Making Safer Cleaning Product Swaps Easy
In contrast to conventional cleaning products, green cleaning products are typically made with common kitchen ingredients like water, white vinegar, baking soda, and castile soap. Some also include essential oils, enzymes, and other powerful, plant-derived ingredients.
And if you are into a little DIY, making your own green cleaners, disinfectant, and laundry detergent is easy, and significantly cheaper than buying them at the store.

9. Hang Your Laundry to Dry
According to Project Laundry List, commercial, industrial and residential clothes dryers use a whopping 15-20% of domestic energy in the U.S. In the average home, the dryer is one of the most expensive appliances to run, taking up about 6% of household energy use.
Using a clothesline or indoor folding drying rack just once a week could reduce the average household carbon footprint by a whopping 2,400 pounds a year, and save hundreds of dollars in energy costs. Throw in a high efficiency, front-loading washer, a cold water wash, and your own homemade laundry detergent, and 21st century laundry couldn’t get any more eco-friendly!
Making Air Drying Your Clothes Easy
If you live in a community that has restrictions on clotheslines, consider getting a large, folding drying rack and putting it outside on the porch or patio. You can also hang your clothes to dry indoors using an indoor clothesline, folding rack, or a rack that mounts over your tub. If you put your rack near the heating duct or radiator, they will dry faster. (Here’s a great clothes-drying rack for indoor use.)
Sometimes when you air dry your clothes, they can get stiff. Adding 1/2 cup of vinegar to the rinse cycle of your washing machine will save you from needing to buy a toxic chemical fabric softener. Don’t be put off by the fragrance of the vinegar. The odor disappears as your laundry dries.
To prevent wrinkles, “snap” your clothes, which means shake them one time so hard that they make a cracking sound. Then hang the clothes carefully. You can even use a hanger on the rack or clothesline to save yourself a step.

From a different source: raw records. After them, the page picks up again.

(** * pssetools: the capacity (headroom) search engine

    A shallow embedding of [pssetools/capacity_analysis.py] and
    [pssetools/subsystems.py].

    Conventions of the embedding.
    - A Python [float] is taken as a rational ([Q]); a Python [complex]
      is a pair of rationals.  The engine itself computes with exact
      arithmetic; the properties that depend on how the midpoint of the
      search is rounded are stated over [max_power_available_mva_rounded],
      the same search with the two arithmetic steps left open.
    - The PSS/E network model is an explicit value ([Network]) inside the
      interpreter state ([World]); every function of the source that calls
      into [wrapped_funcs] becomes a computation of the monad [M]
      (state + Python exceptions).
    - Calls that leave the two modules (the [wrapped_funcs] primitives, the
      violation check, the contingency check) append an [Event] to a ghost
      trace, so that "how many probes" and "before anything else happened"
      can be stated.
    - Logging, the [tqdm] progress bar and the [PowerFlows] counter have no
      effect on any result and are left out. *)

From Stdlib Require Import ZArith QArith Qabs Lqa Lia List String Bool Sorted.
From stdpp Require Import gmap.
Import ListNotations.

Local Open Scope string_scope.
Local Open Scope Z_scope.
Local Open Scope list_scope.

10. Walk, Bike, or Take Public Transportation
Nothing would protect the environment and decrease our dependence on oil more than taking steps to reduce your transportation footprint. Transportation accounts for more than 30 percent of U.S. carbon dioxide emissions.
In big cities like New York, Los Angeles, Chicago, Denver, and Washington, D.C., car pollution causes the grey smog that leads to hotter summers and those horrible orange, red and even purple air-quality days that cause asthma attacks in children and other health problems in adults.
That $3 to $6 dollars a gallon you pay for gas does not even begin to cover the external costs that fossil fuel use places on our economy. Americans end up wasting 1.9 billion gallons of gasoline just sitting in traffic jams every year. This costs Americans over $100 billion dollars per year in fuel alone. Then there are pollution remediation costs, loss of productivity due to asthma and poor air quality, healthcare costs, and more.
Making Saving Gas Easy
Really, anything you can do to reduce your transportation footprint this year by walking, biking, combining trips, carpooling, taking public transportation or telecommuting—even just one day a week—will be a boon to both the environment and your wallet.
Make a game out of how often you can swap the car with a healthier or more efficient form of transportation, and reward yourself with the money you save!
And if you want to make a huge difference to your quality of life and the planet, move to a more village-like community where you can walk or bike to work, shopping, schools and most other amenities. Maybe you won’t need to own a car at all!

Many blessings to you in the New Year! May it be a healthy, abundant and prosperous one!